在生命科学的微观世界里,细胞信号传导如同精密的 “通信网络”,掌控着细胞的命运。其中,转化生长因子 -β(TGF-β)超家族细胞因子通过受体调节的 SMAD(R-SMAD)转录因子,在细胞分化、增殖、死亡等诸多关键进程中扮演着核心角色。当 TGF-β 超家族细胞因子与靶细胞表面的同源受体结合后,受体激酶被激活,R-SMADs 的 C 末端 SXS 基序中的丝氨酸残基发生磷酸化,激活后的 R-SMADs 与 SMAD4 结合形成复合物,转移至细胞核内调节基因表达。
然而,这个 “通信网络” 的关闭机制却长期困扰着科研人员。虽然知道 R-SMADs 的激活由磷酸化启动,但对于其在细胞核内如何通过去磷酸化失活,从而精准调控 TGF-β 信号通路,科学界一直未能达成共识。此前有研究认为蛋白磷酸酶 Mg2+/Mn2+依赖的 1A(PPM1A)可能参与 R-SMADs 的去磷酸化,但后续研究发现 PPM1A 似乎是通过促进 R-SMADs 的核输出间接发挥作用,且 PPM1A 基因敲除小鼠并未出现 TGF-β/SMAD 信号失调的典型发育缺陷。此外,丝氨酸 / 苏氨酸蛋白磷酸酶 CTDNEP1 在 TGF-β 信号传导中的作用也不明确,尽管在多种生物模型中,CTDNEP1 功能缺失会导致 TGF-β/SMAD 信号增强,暗示其为该通路的负调节因子,但具体机制仍扑朔迷离。这些问题严重阻碍了对 TGF-β 信号通路精准调控机制的深入理解,也限制了相关疾病治疗策略的开发。
为了攻克这些难题,来自英国牛津大学 Sir William Dunn 病理学院以及纽卡斯尔大学等机构的研究人员,踏上了探索 TGF-β/SMAD 信号通路失活机制的征程。他们的研究成果发表在《Nature Communications》上,为该领域带来了新的曙光。

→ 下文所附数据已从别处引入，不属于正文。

(* ===== verification/Encodings.v ===== *)
(** * Encodings: base32 and base64 text

    Go's encoding/base32 and encoding/base64 as the program uses them:
    base32.StdEncoding without padding (fingerprints and generated
    passphrases), base64.StdEncoding (frames inside to_viewer messages) and
    base64.RawURLEncoding (session ids, runner tokens and the link's secret).
    A byte string is one big-endian number written in digits of five or six
    bits; the decoders are the left inverses, used to state what a reader of
    the text recovers. *)
From S2P Require Import Prelude.
From Stdlib Require Import Strings.Byte.
Local Open Scope Z_scope.

(** ** Digits of a number, most significant first *)

Fixpoint digits (w : Z) (n : nat) (z : Z) : list Z :=
  match n with
  | O => []
  | S k => Z.shiftr z (w * Z.of_nat k) mod 2 ^ w :: digits w k z
  end.

Definition undigits (w : Z) (ds : list Z) : Z := foldl (fun acc d => acc * 2 ^ w + d) 0 ds.

(** The number of [w]-bit digits that carry [n] bytes, and the bits left over. *)
Definition digit_count (w : Z) (n : nat) : nat := Z.to_nat ((8 * Z.of_nat n + w - 1) / w).
Definition spare_bits (w : Z) (n : nat) : Z := w * Z.of_nat (digit_count w n) - 8 * Z.of_nat n.

Definition radix_encode (w : Z) (alphabet : bytes) (b : bytes) : bytes :=
  (fun d => default x00 (alphabet !! Z.to_nat d)) <$>
    digits w (digit_count w (length b)) (Z.shiftl (be_decode b) (spare_bits w (length b))).

Definition digit_value (alphabet : bytes) (c : byte) : option Z :=
  (fun p => Z.of_nat p.1) <$> list_find (fun x => x = c) alphabet.

Definition radix_decode (w : Z) (alphabet : bytes) (t : bytes) : option bytes :=
  ds ← mapM (digit_value alphabet) t;
  let n := Z.to_nat (w * Z.of_nat (length t) / 8) in
  Some (be_encode n (Z.shiftr (undigits w ds) (spare_bits w n))).

(** ** The alphabets and encodings *)

Definition base32_alphabet : bytes := str "ABCDEFGHIJKLMNOPQRSTUVWXYZ234567".
Definition base64_std_alphabet : bytes :=
  str "ABCDEFGHIJKLMNOPQRSTUVWXYZabcdefghijklmnopqrstuvwxyz0123456789+/".
Definition base64_url_alphabet : bytes :=
  str "ABCDEFGHIJKLMNOPQRSTUVWXYZabcdefghijklmnopqrstuvwxyz0123456789-_".

(** base32.StdEncoding.WithPadding(base32.NoPadding).EncodeToString *)
Definition base32_nopad (b : bytes) : bytes := radix_encode 5 base32_alphabet b.

(** base64.RawURLEncoding.EncodeToString *)
Definition base64_rawurl (b : bytes) : bytes := radix_encode 6 base64_url_alphabet b.

(** base64.StdEncoding.EncodeToString: padded with '=' to a multiple of four. *)
Definition base64_std (b : bytes) : bytes :=
  let t := radix_encode 6 base64_std_alphabet b in
  t ++ replicate ((4 - length t mod 4) mod 4) x3d.

Definition base64_rawurl_decode (t : bytes) : option bytes := radix_decode 6 base64_url_alphabet t.

Definition base64_std_decode (t : bytes) : option bytes :=
  radix_decode 6 base64_std_alphabet (filter (fun c => c <> x3d) t).

Example base32_ex : base32_nopad (str "hello") = str "NBSWY3DP".
Proof. reflexivity. Qed.
Example base64_std_ex : base64_std (str "hello") = str "aGVsbG8=".
Proof. reflexivity. Qed.
Example base64_url_ex : base64_rawurl [xfb; xff] = str "-_8".
Proof. reflexivity. Qed.

(** ** Lemmas *)

Lemma length_digits w n z : length (digits w n z) = n.
Proof. induction n; csimpl; auto. Qed.

Lemma undigits_app w ds d : undigits w (ds ++ [d]) = undigits w ds * 2 ^ w + d.
Proof. unfold undigits. by rewrite foldl_app. Qed.

(** Digits from the least significant end. *)
Lemma digits_snoc w n z :
  0 < w -> digits w (S n) z = digits w n (Z.shiftr z w) ++ [z mod 2 ^ w].
Proof.
  intros Hw. induction n as [|n IH].
  - simpl. by rewrite Z.mul_0_r, Z.shiftr_0_r.
  - change (digits w (S (S n)) z) with
      (Z.shiftr z (w * Z.of_nat (S n)) mod 2 ^ w :: digits w (S n) z).
    rewrite IH. simpl. f_equal. rewrite Z.shiftr_shiftr by lia. do 2 f_equal. lia.
Qed.

Lemma digits_range w n z : 0 < w -> Forall (fun d => 0 <= d < 2 ^ w) (digits w n z).
Proof.
  intros Hw. induction n as [|n IH]; constructor; [|done].
  apply Z.mod_pos_bound. lia.
Qed.

Lemma undigits_digits w n z :
  0 < w -> undigits w (digits w n z) = z mod 2 ^ (w * Z.of_nat n).
Proof.
  intros Hw. revert z. induction n as [|n IH]; intros z.
  - simpl. by rewrite Z.mul_0_r, Z.mod_1_r.
  - rewrite digits_snoc, undigits_app, IH by done.
    replace (w * Z.of_nat (S n)) with (w + w * Z.of_nat n) by lia.
    rewrite Z.pow_add_r, Z.rem_mul_r, Z.shiftr_div_pow2 by lia. ring.
Qed.

Lemma digit_count_bounds w n :
  0 < w ->
  0 <= spare_bits w n < w /\ w * Z.of_nat (digit_count w n) = 8 * Z.of_nat n + spare_bits w n.
Proof.
  intros Hw. unfold spare_bits, digit_count.
  rewrite Z2Nat.id by (apply Z.div_pos; lia).
  pose proof (Z.div_mod (8 * Z.of_nat n + w - 1) w ltac:(lia)).
  pose proof (Z.mod_pos_bound (8 * Z.of_nat n + w - 1) w ltac:(lia)). lia.
Qed.

Section Radix.
Context (w : Z) (alphabet : bytes).
Hypothesis width : 0 < w <= 8.
Hypothesis digit_value_lookup : forall d, 0 <= d < 2 ^ w ->
  digit_value alphabet (default x00 (alphabet !! Z.to_nat d)) = Some d.

Lemma length_radix_encode b : length (radix_encode w alphabet b) = digit_count w (length b).
Proof. unfold radix_encode. by rewrite length_fmap, length_digits. Qed.

Lemma radix_decode_encode b : radix_decode w alphabet (radix_encode w alphabet b) = Some b.
Proof using digit_value_lookup width.
  unfold radix_decode. rewrite length_radix_encode. unfold radix_encode.
  destruct (digit_count_bounds w (length b)) as [Hs Hc]; [lia|].
  set (ds := digits _ _ _).
  assert (mapM (digit_value alphabet)
            ((fun d => default x00 (alphabet !! Z.to_nat d)) <$> ds) = Some ds) as ->.
  { apply mapM_Some. apply Forall2_fmap_l. apply Forall_Forall2_diag.
    eapply Forall_impl; [apply digits_range; lia|]. exact digit_value_lookup. }
  simpl. subst ds. rewrite undigits_digits by lia.
  assert (Z.to_nat (w * Z.of_nat (digit_count w (length b)) / 8) = length b) as ->.
  { rewrite Hc. Z.div_mod_to_equations; lia. }
  pose proof (be_decode_range b) as Hr.
  rewrite Z.mod_small; last first.
  { rewrite Hc, Z.pow_add_r, Z.shiftl_mul_pow2 by lia. nia. }
  rewrite Z.shiftr_shiftl_l, Z.sub_diag, Z.shiftl_0_r by lia.
  by rewrite be_encode_decode.
Qed.
End Radix.

Lemma check_alphabet w alphabet :
  forallb (fun d => bool_decide (digit_value alphabet (default x00 (alphabet !! Z.to_nat d))
                                 = Some d)) (seqZ 0 (2 ^ w)) ->
  forall d, 0 <= d < 2 ^ w ->
  digit_value alphabet (default x00 (alphabet !! Z.to_nat d)) = Some d.
Proof.
  intros H%forallb_True d Hd.
  rewrite Forall_forall in H. eapply bool_decide_unpack, (H d).
  apply elem_of_seqZ. lia.
Qed.

Lemma base64_rawurl_roundtrip b : base64_rawurl_decode (base64_rawurl b) = Some b.
Proof. apply radix_decode_encode; [lia|]. apply check_alphabet. by vm_compute. Qed.

(** Text of the alphabet alone. *)
Lemma radix_encode_alphabet w alphabet b :
  0 < w -> (2 ^ w <= Z.of_nat (length alphabet)) ->
  Forall (fun c => c ∈ alphabet) (radix_encode w alphabet b).
Proof.
  intros Hw Ha. unfold radix_encode. apply Forall_fmap.
  eapply Forall_impl; [by apply digits_range|]. intros d Hd; unfold compose; cbv beta in *.
  destruct (lookup_lt_is_Some_2 alphabet (Z.to_nat d)) as [c Hc]; [lia|].
  rewrite Hc. simpl. by eapply list_elem_of_lookup_2.
Qed.

Lemma base64_std_roundtrip b : base64_std_decode (base64_std b) = Some b.
Proof.
  unfold base64_std_decode, base64_std. rewrite filter_app.
  assert (forall n, filter (fun c => c <> x3d) (replicate n x3d) = []) as ->.
  { induction n as [|n IH]; [done|]. simpl. by rewrite filter_cons_False by naive_solver. }
  rewrite app_nil_r, filter_Forall_id.
  - apply radix_decode_encode; [lia|]. apply check_alphabet. by vm_compute.
  - eapply Forall_impl; [apply radix_encode_alphabet; vm_compute; (done || discriminate)|].
    intros c Hc ->. revert Hc. apply (bool_decide_unpack (x3d ∉ base64_std_alphabet)). by vm_compute.
Qed.

#[export] Instance base64_std_inj : Inj (=) (=) base64_std.
Proof.
  intros a b H. apply (f_equal base64_std_decode) in H.
  rewrite !base64_std_roundtrip in H. congruence.
Qed.

#[export] Instance base64_rawurl_inj : Inj (=) (=) base64_rawurl.
Proof.
  intros a b H. apply (f_equal base64_rawurl_decode) in H.
  rewrite !base64_rawurl_roundtrip in H. congruence.
Qed.

Lemma base32_nopad_roundtrip b : radix_decode 5 base32_alphabet (base32_nopad b) = Some b.
Proof. apply radix_decode_encode; [lia|]. apply check_alphabet. by vm_compute. Qed.

#[export] Instance base32_nopad_inj : Inj (=) (=) base32_nopad.
Proof.
  intros a b H. apply (f_equal (radix_decode 5 base32_alphabet)) in H.
  rewrite !base32_nopad_roundtrip in H. congruence.
Qed.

研究人员运用了多种关键技术方法。在蛋白相互作用研究方面,采用免疫沉淀(IP)技术结合质谱分析,鉴定 CTDNEP1、MAN1 等蛋白的结合伙伴;构建 CRISPR/Cas9 介导的基因敲除细胞系,研究相关蛋白缺失对 R-SMAD 去磷酸化及信号通路的影响;利用免疫印迹(WB)和免疫荧光(IF)技术,检测蛋白表达水平、磷酸化状态及细胞定位;通过体外磷酸酶实验,验证 CTDNEP1 对 R-SMADs 的直接去磷酸化作用;运用实时定量聚合酶链反应(RT-qPCR)测定相关基因的转录水平;借助细胞增殖实验和流式细胞术评估细胞增殖状态。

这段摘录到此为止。